Após a agressão, ela relatou o caso no Senado, expondo a foto de dois dos participantes. Um deles, Jofran Rodrigo Ferreira, entrou com ação, alegando que a petista incitou "o ódio de seus simpatizantes" contra ele e que, por isso, foi alvo de ameaças. Também alegou que a então senadora o tratou como um "criminoso terrorista". Diante dessas alegações, pleiteou da União R$ 100 mil, a título de danos morais.

O homem havia filmado a cena no aeroporto e feito sua divulgação em uma rede social. Na ocasião, Hoffmann foi chamada por alguns dos presentes de "cínica", "puta", "vagabunda", "corrupta", entre outros impropérios. Jofran aparece no vídeo afirmando que "é assim que o povo recebe os petistas".
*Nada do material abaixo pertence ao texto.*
Lemma rep_shutdown s l : rep s l →
  ∃ s', dgasp_shutdown s = Done (Spins, s') ∧ stopped s s' ∧ dg_calls s' = dg_calls s ++ gasp_order l.
Proof.
  intros (ps&Hh&HR&HD&Hdom&HF). unfold dgasp_shutdown. rewrite bind_get.
  destruct (ring_first _ _ _ HR) as (n&En&Enn). rewrite (bind_Done _ _ _ _ _ (deref_run _ _ _ En)), Enn.
  destruct (isr_loop_run (nodes s) (g_cb_dgasp_list_head s) [] ps [] l (S (size (nodes s))) s None)
    as (d&E&Hd); try done.
  { rewrite (rep_fuel _ _ _ (proj1 HR) Hdom). lia. }
  rewrite (bind_Done _ _ _ _ _ E). unfold gasp_order. rewrite map_app.
  destruct (last (List.filter is_dsl l)) as [e|].
  - destruct Hd as (p&->&De). destruct (dataf_inv _ _ _ De) as (np&Enp&_&Nf&Nc).
    rewrite bind_assoc, (bind_Done _ _ _ _ _ (deref_run _ _ _ (Enp : nodes (add_calls _ s) !! p = _))).
    unfold call_handler. rewrite bind_modify, Nf, Nc.
    match goal with |- context [(kerSysDyingGaspShutdown;; _) ?s1] => destruct (shutdown_run s1) as (s'&Es&Hst&Hc) end.
    rewrite (bind_Done _ _ _ _ _ Es). exists s'. split; [done|]. split; [exact Hst|].
    rewrite Hc. cbn. by rewrite <- app_assoc.
  - subst d. rewrite bind_ret.
    match goal with |- context [(kerSysDyingGaspShutdown;; _) ?s1] => destruct (shutdown_run s1) as (s'&Es&Hst&Hc) end.
    rewrite (bind_Done _ _ _ _ _ Es). exists s'. split; [done|]. split; [exact Hst|].
    rewrite Hc. cbn. by rewrite app_nil_r.
Qed.

(** ** The test for a power loss *)

Section power.
Context {D : Type} {hw : GaspHw D}.

(** A running clock: [time] counts the cycles of the device, reading the counter
    takes at least one and no access more than [K]. *)
Record steady (time : D → Z) (K : Z) : Prop := {
  st_K : 0 < K < 2 ^ 28;
  st_clk : ∀ d, (kerSysGetCycleCount d).1 = u32 (time d) ∧
                time d < time (kerSysGetCycleCount d).2 ≤ time d + K;
  st_irq : ∀ d, time d ≤ time (IrqStatus d).2 ≤ time d + K;
  st_uart : ∀ b d, time d ≤ time (UART_Data b d) ≤ time d + K
}.

Definition pending (d : D) : bool := dg_pending (IrqStatus d).1.

Context (time : D → Z) (K : Z) (Hst : steady time K).

Lemma elapsed_time t1 t2 : 0 ≤ t2 - t1 < 2 ^ 32 → elapsed (u32 t2) (u32 t1) = t2 - t1.
Proof using.
  intros H. unfold elapsed, u32. rewrite Zminus_mod_idemp_l, Zminus_mod_idemp_r. by apply Z.mod_small.
Qed.

Lemma read_clk s d : ∃ d', hw_read kerSysGetCycleCount (s, d) = Done (u32 (time d), (s, d')) ∧
  time d < time d' ≤ time d + K.
Proof using Hst.
  destruct (st_clk _ _ Hst d) as [E H]. unfold hw_read. destruct (kerSysGetCycleCount d) as [v d']. simpl in *.
  exists d'. by subst v.
Qed.

Lemma read_irq s d : ∃ v d', hw_read IrqStatus (s, d) = Done (v, (s, d')) ∧ dg_pending v = pending d ∧
  time d ≤ time d' ≤ time d + K.
Proof using Hst.
  pose proof (st_irq _ _ Hst d) as H. unfold hw_read, pending. destruct (IrqStatus d) as [v d']. simpl in *.
  by exists v, d'.
Qed.

Lemma spin_run (fuel : nat) s d t1 :
  t1 ≤ time d ≤ t1 + 300 + K → 300 - (time d - t1) < Z.of_nat fuel → (0 < fuel)%nat →
  ∃ d', spin_us fuel (u32 t1) (s, d) = Done (tt, (s, d')) ∧ t1 + 300 < time d' ≤ t1 + 300 + 2 * K ∧ time d < time d'.
Proof using Hst.
  pose proof (st_K _ _ Hst) as HK. revert d. induction fuel as [|fuel IH]; intros d Ht Hf H0; [lia|].
  cbn [spin_us]. destruct (read_clk s d) as (d1&E&H1). rewrite (bind_Done _ _ _ _ _ E), elapsed_time by lia.
  unfold CYCLE_PER_US. destruct (Z.ltb_spec (time d - t1) (150 * 2)).
  - destruct (IH d1) as (d'&E'&H'); [lia..|]. exists d'. split; [exact E'|]. lia.
  - exists d1. split; [done|]. lia.
Qed.

(** [dropped d d']: between [d] and [d'] the level was read as clear. *)
Definition dropped (d d' : D) : Prop := ∃ d1, time d ≤ time d1 ≤ time d' ∧ pending d1 = false.

Lemma glitch_run (spins fuel : nat) s d0 d t0 :
  (302 ≤ spins)%nat → time d0 ≤ time d → t0 ≤ time d ≤ t0 + 15000 + 4 * K →
  15000 - (time d - t0) < 300 * Z.of_nat fuel → (0 < fuel)%nat →
  ∃ d', glitch_loop spins fuel (u32 t0) (s, d) = Done (tt, (s, d')) ∧
    time d ≤ time d' ≤ t0 + 15300 + 8 * K ∧ (dropped d0 d' ∨ t0 + 15000 ≤ time d').
Proof using Hst.
  intros Hsp. pose proof (st_K _ _ Hst) as HK. revert d.
  induction fuel as [|fuel IH]; intros d Hd0 Ht Hf H0; [lia|]. cbn [glitch_loop].
  destruct (read_clk s d) as (d1&E1&T1). rewrite (bind_Done _ _ _ _ _ E1).
  destruct (spin_run spins s d1 (time d)) as (d2&E2&T2); [lia..|]. rewrite (bind_Done _ _ _ _ _ E2).
  destruct (read_irq s d2) as (v&d3&E3&P3&T3). rewrite (bind_Done _ _ _ _ _ E3), P3.
  destruct (pending d2) eqn:Hp.
  - destruct (read_clk s d3) as (d4&E4&T4). rewrite (bind_Done _ _ _ _ _ E4), elapsed_time by lia.
    unfold DG_GLITCH_TO, CYCLE_PER_US. destruct (Z.ltb_spec (time d3 - t0) (100 * 150)).
    + destruct (IH d4) as (d'&E'&T'&R'); [lia..|]. exists d'. split; [exact E'|]. split; [lia|done].
    + exists d4. split; [done|]. split; [lia|]. right. lia.
  - exists d3. split; [done|]. split; [lia|]. left. exists d2. split; [lia|done].
Qed.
De sua publicação constavam comentários de terceiros dizendo que a senadora deveria ser linchada e tratada "na porrada pra aprender a virar gente". As agressões foram apagadas posteriormente, mas constaram em manifestação da Advocacia Geral da União. 

Para o desembargador Rogério Favreto, relator do caso, ao ajuizar a ação, Jofran buscou legitimar sua atitude ofensiva, invertendo a lógica agressiva para obter indenização por danos morais. 

"O autor utiliza o conflito por ele mesmo iniciado para intentar, perante o Judiciário, o ganho de uma indenização por supostos danos morais por comportamento que ele mesmo incentivou no âmbito daqueles com que compartilha afinidade política", afirmou o magistrado, destacando também que "a ninguém é dado beneficiar-se da própria torpeza". 

Para o desembargador, não ficou comprovado que o autor foi ameaçado por causa da declaração pública de Hoffmann, já que ele é uma figura relativamente conhecida — casado com uma suplente de deputada federal que já tentou se eleger — e que se colocou, de forma autônoma, no centro das discussões ao publicar o vídeo em que aparece hostilizando a petista. 

"A parte autora nega responsabilidade pelas ameaças realizadas por seus apoiadores, em resposta ao seu vídeo contra a senadora. Ao mesmo tempo, busca impor à senadora a responsabilidade por comentários hostis proclamados por pessoas com que não possui vínculo algum. Tal discurso de 'dois pesos, duas medidas', configura contradição grave no discurso do autor", diz Favreto. 

Liberdade de expressão
Na decisão, o magistrado aproveitou para falar sobre um fenômeno cada vez mais frequente no Brasil: as manifestações fora do meio adequado, que atingem a vida privada de autoridades. 

No meio virtual, com a possibilidade de se manifestar de forma anônima, diz, o linchamento virtual e o comportamento de massa se intensificou. 

"Os indivíduos, isolados, não se comportariam com agressividade e truculência. Mas, dentro de uma multidão, somando-se ao relativo anonimato da internet, sucumbem ao discurso de ódio, às ameaças, à desumanização do adversário político, passando a desrespeitá-lo em qualquer local e contexto, até em sua vida privada", diz. 

Ainda de acordo com a decisão, "a proteção da vida privada se estende aos parlamentares: não podem estes ser objeto de críticas e cobranças fora de um contexto saudável de debate democrático". "Tais manifestações devem guardar um mínimo de civilidade e respeito, sem adentrar na esfera da vida pessoal, da vida privada, familiar e social de cada um".

Clique aqui para ler a decisão
5063339-83.2016.4.04.7000

Erramos: ao contrário do que dizia a primeira versão desta reportagem, o processo não foi ajuizado contra a deputada federal Gleisi Hoffmann. Ela integrou o polo passivo, mas, posteriormente, foi retirada a pedido do autor da ação. Assim, a solicitação de indenização era endereçada apenas à União.